To find the tension on the rope, we need to first calculate the force of kinetic friction acting on the sledge. We can use the formula for kinetic friction:
\( f_k = \mu_k \cdot N \)
where \( f_k \) is the force of kinetic friction, \( \mu_k \) is the coefficient of kinetic friction, and \( N \) is the normal force.
The normal force is the force exerted by the surface perpendicular to it. In this case, the sledge is on a horizontal surface, so the normal force is equal in magnitude and opposite in direction to the vertical force due to gravity:
\( N = mg \)
where \( m \) is the mass of the sledge and \( g \) is the acceleration due to gravity (approximately 9.8 m/s^2).
Substituting the given values, we have:
\( N = 18.9 \, \text{kg} \times 9.8 \, \text{m/s}^2 \)

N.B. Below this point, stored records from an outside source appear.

(* ================================================================== *)
(** ** The code of a student, from the device to the record            *)
(* ================================================================== *)

(** The run of the scan route from the session lookup on, without
    losses: the first check that fails decides, and the insert is never
    refused. *)
Lemma scan_store_run lecturerId sid x t db :
  run (scan_store lecturerId sid (Some x) t) db
  = match find_session sid db with
    | None => (Send 404%Z ERR_SESSION_NOT_FOUND, db)
    | Some s =>
        if negb (String.eqb (session_lecturerId s) lecturerId)
        then (Send 403%Z ERR_SCAN_NOT_OWNER, db)
        else if negb (session_status_eqb (session_status s) active)
        then (Send 400%Z ERR_NOT_ACTIVE, db)
        else match find_user x db with
             | None => (Send 404%Z ERR_STUDENT_NOT_FOUND, db)
             | Some u =>
                 if has_record sid x (attendanceRecords db)
                 then (Send 400%Z ERR_ALREADY_SCANNED, db)
                 else (Return (mkScanOk true (user_name u)),
                       mkDb (users db) (attendanceSessions db)
                            (attendanceRecords db
                             ++ [mkRecord sid x present (Some t)]))
             end
    end.
Proof.
  unfold scan_store. cbn [run exec].
  destruct (find_session sid db) as [s|] eqn:Hs; [|reflexivity].
  destruct (negb (String.eqb (session_lecturerId s) lecturerId)); [reflexivity|].
  destruct (negb (session_status_eqb (session_status s) active)); [reflexivity|].
  unfold scan_check_student. cbn [run exec].
  destruct (find_user x db) as [u|] eqn:Hu; [|reflexivity].
  unfold scan_check_record. cbn [run exec].
  destruct (find _ (attendanceRecords db)) eqn:Hr.
  - apply find_some in Hr as [Hin Hk].
    assert (has_record sid x (attendanceRecords db) = true) as ->; [|reflexivity].
    apply existsb_exists. eexists. split; eassumption.
  - apply existsb_find_none in Hr.
    fold (has_record sid x (attendanceRecords db)) in Hr. rewrite Hr.
    unfold scan_insert. cbn [run exec insert_rows]. unfold insert_row.
    cbn [record_sessionId record_studentId].
    rewrite Hr, (find_session_exists _ _ _ Hs).
    pose proof (find_user_exists _ _ _ Hu) as He. rewrite He.
    reflexivity.
Qed.

Section CodeFacts.

Variable JSON_stringify : JsValue -> string.
Variable toISOString : Z -> string.
Variable JSON_parse : string -> option JsValue.
Variable Date_getTime : JsValue -> TimeValue.
Variable driver_text : option JsValue -> option string.

Local Abbreviation scan_code := (scan JSON_parse Date_getTime driver_text).

(** The scan of a text that the builtins read back as the object of
    [studentId], [name] and the time [issuedAt]. *)
Lemma scan_of_code lec sid code studentId name issuedAt now scanTime :
  auth_role lec = "lecturer" ->
  code <> "" ->
  JSON_parse code = Some (qr_object studentId name (toISOString issuedAt)) ->
  Date_getTime (JStr (toISOString issuedAt)) = Some issuedAt ->
  scan_code (mkScanRequest (Some lec) sid code) now scanTime
  = if outside_window now (Some issuedAt)
    then Done (Send 400%Z ERR_EXPIRED)
    else scan_store (auth_id lec) sid (Some studentId) scanTime.
Proof.
  intros Hrole Hne Hp Ht.
  assert (carries JSON_parse (mkScanRequest (Some lec) sid code) lec
                  (qr_object studentId name (toISOString issuedAt))) as Hc.
  { repeat split; try assumption; discriminate. }
  rewrite (scan_carries _ _ _ _ _ _ _ _ Hc).
  cbn [get qr_object assoc String.eqb Ascii.eqb Bool.eqb qrTime_of text_param
       scan_params_id].
  now rewrite Ht.
Qed.

Lemma window_as_test now issuedAt :
  outside_window now (Some issuedAt)
  = negb ((0 <=? now - issuedAt)%Z && (now - issuedAt <=? 30000)%Z).
Proof.
  destruct (outside_window now (Some issuedAt)) eqn:E.
  - apply outside_window_iff in E. symmetry. apply negb_true_iff.
    apply andb_false_iff. destruct E; [left | right]; lia.
  - apply inside_window_iff in E. symmetry. apply negb_false_iff.
    apply andb_true_iff. split; lia.
Qed.

(** X18. The code that GET /api/student/qr issues to a student at
    [issuedAt], once the builtins read back what they wrote, is accepted
    by the scan route for the owner of an active session exactly while
    0 <= now - issuedAt <= 30000 ms: the student of the code gets one
    present row and the reply carries the name of the users table.
    Outside these bounds the reply is 400 and nothing is recorded. *)
Theorem issued_code_is_read_for_30_seconds stu issuedAt lec sid s u db now scanTime :
  auth_role stu = "student" ->
  let object := qr_object (auth_id stu) (auth_name stu) (toISOString issuedAt) in
  JSON_parse (JSON_stringify object) = Some object ->
  JSON_stringify object <> "" ->
  Date_getTime (JStr (toISOString issuedAt)) = Some issuedAt ->
  auth_role lec = "lecturer" ->
  find_session sid db = Some s ->
  session_lecturerId s = auth_id lec ->
  session_status s = active ->
  find_user (auth_id stu) db = Some u ->
  has_record sid (auth_id stu) (attendanceRecords db) = false ->
  exists body,
    student_qr JSON_stringify toISOString (Some stu) issuedAt = Return body
    /\ run (scan_code (mkScanRequest (Some lec) sid (qr_qrData body)) now scanTime) db
       = if (0 <=? now - issuedAt)%Z && (now - issuedAt <=? 30000)%Z
         then (Return (mkScanOk true (user_name u)),
               mkDb (users db) (attendanceSessions db)
                    (attendanceRecords db
                     ++ [mkRecord sid (auth_id stu) present (Some scanTime)]))
         else (Send 400%Z ERR_EXPIRED, db).
Proof.
  intros Hstu object Hp Hne Ht Hlec Hs Hown Hact Hu Hr.
  eexists. split.
  - unfold student_qr. rewrite Hstu. cbn. reflexivity.
  - cbn [qr_qrData]. fold object.
    rewrite (scan_of_code lec sid _ _ _ issuedAt now scanTime Hlec Hne Hp Ht).
    rewrite window_as_test.
    destruct ((0 <=? now - issuedAt)%Z && (now - issuedAt <=? 30000)%Z);
      cbn [negb]; [|reflexivity].
    rewrite scan_store_run, Hs, Hown, String.eqb_refl, Hact, Hu, Hr. reflexivity.
Qed.

(** X19. The scan screen and the scan route read one code against one
    clock.  The screen calls the code expired only when it is older than
    30 s, and marks the attendance otherwise: for a code of the last 30 s
    both go on, for an older one both refuse it, and a code issued after
    the clock's time is refused by the route while the screen shows the
    attendance as marked. *)
Theorem scan_screen_marks_a_code_of_the_future req user obj issuedAt now scanTime screen :
  carries JSON_parse req user obj ->
  qrTime_of Date_getTime (get obj "timestamp") = Some issuedAt ->
  scanned screen = false ->
  processing screen = false ->
  let shown := handleBarCodeScanned JSON_parse Date_getTime (scan_qrData req) now screen in
  let marked := (Some (AttendanceMarked (get obj "name") (get obj "studentId")),
                 mkScanScreen true true) in
  let route := scan_code req now scanTime in
  ((30000 < now - issuedAt)%Z ->
     shown = (Some QrCodeExpired, mkScanScreen false false)
     /\ route = Done (Send 400%Z ERR_EXPIRED))
  /\ ((0 <= now - issuedAt <= 30000)%Z ->
       shown = marked
       /\ route = scan_store (auth_id user) (scan_params_id req)
                             (text_param driver_text (get obj "studentId")) scanTime)
  /\ ((now - issuedAt < 0)%Z ->
       shown = marked /\ route = Done (Send 400%Z ERR_EXPIRED)).
Proof.
  intros Hc Ht Hs Hp shown marked route.
  assert (shown = if (30000 <? now - issuedAt)%Z
                  then (Some QrCodeExpired, mkScanScreen false false)
                  else marked) as Hshown.
  { unfold shown, handleBarCodeScanned. rewrite Hs, Hp. cbn [orb].
    destruct Hc as (_ & _ & _ & Hparse & Hnull). rewrite Hparse, Ht.
    assert (js_gt (seconds_between now (Some issuedAt)) 30
            = (30000 <? now - issuedAt)%Z) as ->.
    { pose proof (outside_window_iff now issuedAt) as Ho.
      pose proof (inside_window_iff now issuedAt) as Hi.
      unfold outside_window in Ho, Hi.
      destruct (js_gt (seconds_between now (Some issuedAt)) 30) eqn:G.
      - rewrite orb_true_r in Ho. symmetry. apply Z.ltb_lt.
        destruct (proj1 Ho eq_refl) as [H|H]; [|exact H].
        exfalso. unfold js_gt, js_lt, seconds_between in G.
        destruct (_ ?= 30)%Q eqn:C in G; try discriminate.
        apply Qgt_alt in C. unfold Qlt, Qdiv, Qmult, Qinv, inject_Z in C.
        cbn in C. lia.
      - symmetry. apply Z.ltb_ge.
        unfold js_gt, seconds_between in G.
        destruct (_ ?= 30)%Q eqn:C in G; try discriminate.
        + apply Qeq_alt in C. unfold Qeq, Qdiv, Qmult, Qinv, inject_Z in C.
          cbn in C. lia.
        + apply Qlt_alt in C. unfold Qlt, Qdiv, Qmult, Qinv, inject_Z in C.
          cbn in C. lia. }
    destruct obj; try reflexivity. now contradiction Hnull. }
  assert (route = if outside_window now (Some issuedAt)
                  then Done (Send 400%Z ERR_EXPIRED)
                  else scan_store (auth_id user) (scan_params_id req)
                         (text_param driver_text (get obj "studentId")) scanTime)
    as Hroute.
  { unfold route. rewrite (scan_carries _ _ _ _ _ _ _ _ Hc). now rewrite Ht. }
  split; [|split]; intros Hw; rewrite Hshown, Hroute.
  - replace (30000 <? now - issuedAt)%Z with true by (symmetry; apply Z.ltb_lt; lia).
    replace (outside_window now (Some issuedAt)) with true; [split; reflexivity|].
    symmetry. apply outside_window_iff. lia.
  - replace (30000 <? now - issuedAt)%Z with false by (symmetry; apply Z.ltb_ge; lia).
    replace (outside_window now (Some issuedAt)) with false; [split; reflexivity|].
    symmetry. apply inside_window_iff. lia.
  - replace (30000 <? now - issuedAt)%Z with false by (symmetry; apply Z.ltb_ge; lia).
    replace (outside_window now (Some issuedAt)) with true; [split; reflexivity|].
    symmetry. apply outside_window_iff. lia.
Qed.

(** X20. The code that the student screen builds by itself names the
    e-mail address of the signed-in user (STUDENT123 without one) as
    studentId.  The scan route looks this text up among the ids of the
    users: read within its 30 s by the owner of an active session, the
    code is answered with 404 and nothing is recorded as long as no user
    has that text as id. *)
Theorem local_code_names_no_student user issuedAt lec sid s db now scanTime :
  let studentId :=
    or_text (match user with Some u => client_email u | None => "" end) "STUDENT123" in
  let name :=
    or_text (match user with Some u => client_name u | None => "" end) "Student Name" in
  let code := generateQRData JSON_stringify toISOString user issuedAt in
  JSON_parse code = Some (qr_object studentId name (toISOString issuedAt)) ->
  code <> "" ->
  Date_getTime (JStr (toISOString issuedAt)) = Some issuedAt ->
  auth_role lec = "lecturer" ->
  find_session sid db = Some s ->
  session_lecturerId s = auth_id lec ->
  session_status s = active ->
  (0 <= now - issuedAt <= 30000)%Z ->
  (forall u, In u (users db) -> user_id u <> studentId) ->
  run (scan_code (mkScanRequest (Some lec) sid code) now scanTime) db
  = (Send 404%Z ERR_STUDENT_NOT_FOUND, db).
Proof.
  intros studentId name code Hp Hne Ht Hlec Hs Hown Hact Hw Hnone.
  rewrite (scan_of_code lec sid code studentId name issuedAt now scanTime Hlec Hne Hp Ht).
  replace (outside_window now (Some issuedAt)) with false
    by (symmetry; apply inside_window_iff; lia).
  rewrite scan_store_run, Hs, Hown, String.eqb_refl, Hact. cbn [negb session_status_eqb].
  destruct (find_user studentId db) as [u|] eqn:Hu; [|reflexivity].
  pose proof (find_user_id _ _ _ Hu) as Hid.
  apply find_some in Hu as [Hin _]. now destruct (Hnone u Hin).
Qed.

End CodeFacts.

Lemma issued_code_is_read_for_30_seconds_db0 :
  exists body,
    student_qr demo_JSON_stringify demo_toISOString (Some student_aina) 10000%Z
    = Return body
    /\ run (demo_scan (mkScanRequest (Some lecturer1) 1%N (qr_qrData body))
                      20000%Z 20000%Z) db0
       = (Return (mkScanOk true "Aina"),
          mkDb demo_users [demo_session] [mkRecord 1%N "stu-a" present (Some 20000%Z)]).
Proof.
  apply (issued_code_is_read_for_30_seconds demo_JSON_stringify demo_toISOString
           demo_JSON_parse demo_Date_getTime demo_driver_text
           student_aina 10000%Z lecturer1 1%N demo_session
           (mkUser "stu-a" "Aina" "student") db0 20000%Z 20000%Z);
    try reflexivity.
  intros H; vm_compute in H; discriminate H.
Defined.

Lemma scan_screen_marks_a_code_of_the_future_at_5s :
  handleBarCodeScanned demo_JSON_parse demo_Date_getTime qr_aina 5000%Z
                       (mkScanScreen false false)
  = (Some (AttendanceMarked (Some (JStr "Aina")) (Some (JStr "stu-a"))),
     mkScanScreen true true)
  /\ demo_scan req_aina 5000%Z 5000%Z = Done (Send 400%Z ERR_EXPIRED).
Proof.
  apply (scan_screen_marks_a_code_of_the_future demo_JSON_parse demo_Date_getTime
           demo_driver_text req_aina lecturer1 obj_aina 10000%Z 5000%Z 5000%Z
           (mkScanScreen false false) req_aina_carries eq_refl eq_refl eq_refl).
  lia.
Defined.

Next, we can calculate the force of kinetic friction:
\( f_k = 0.500 \times 18.9 \, \text{kg} \times 9.8 \, \text{m/s}^2 \)
Now, we need to find the force along the incline (parallel to the inclined plane). This force is equal in magnitude to the tension in the rope:
\( T = f_k + mg \sin(\theta) \)
where \( T \) is the tension, \( \theta \) is the angle of inclination (19.3°), and \( \sin(\theta) \) represents the component of gravity along the incline.
Finally, we can calculate the tension on the rope:
\( T = 0.500 \times 18.9 \, \text{kg} \times 9.8 \, \text{m/s}^2 + 18.9 \, \text{kg} \times 9.8 \, \text{m/s}^2 \times \sin(19.3°) \)
By evaluating this expression, we can find the numerical value of the tension on the rope.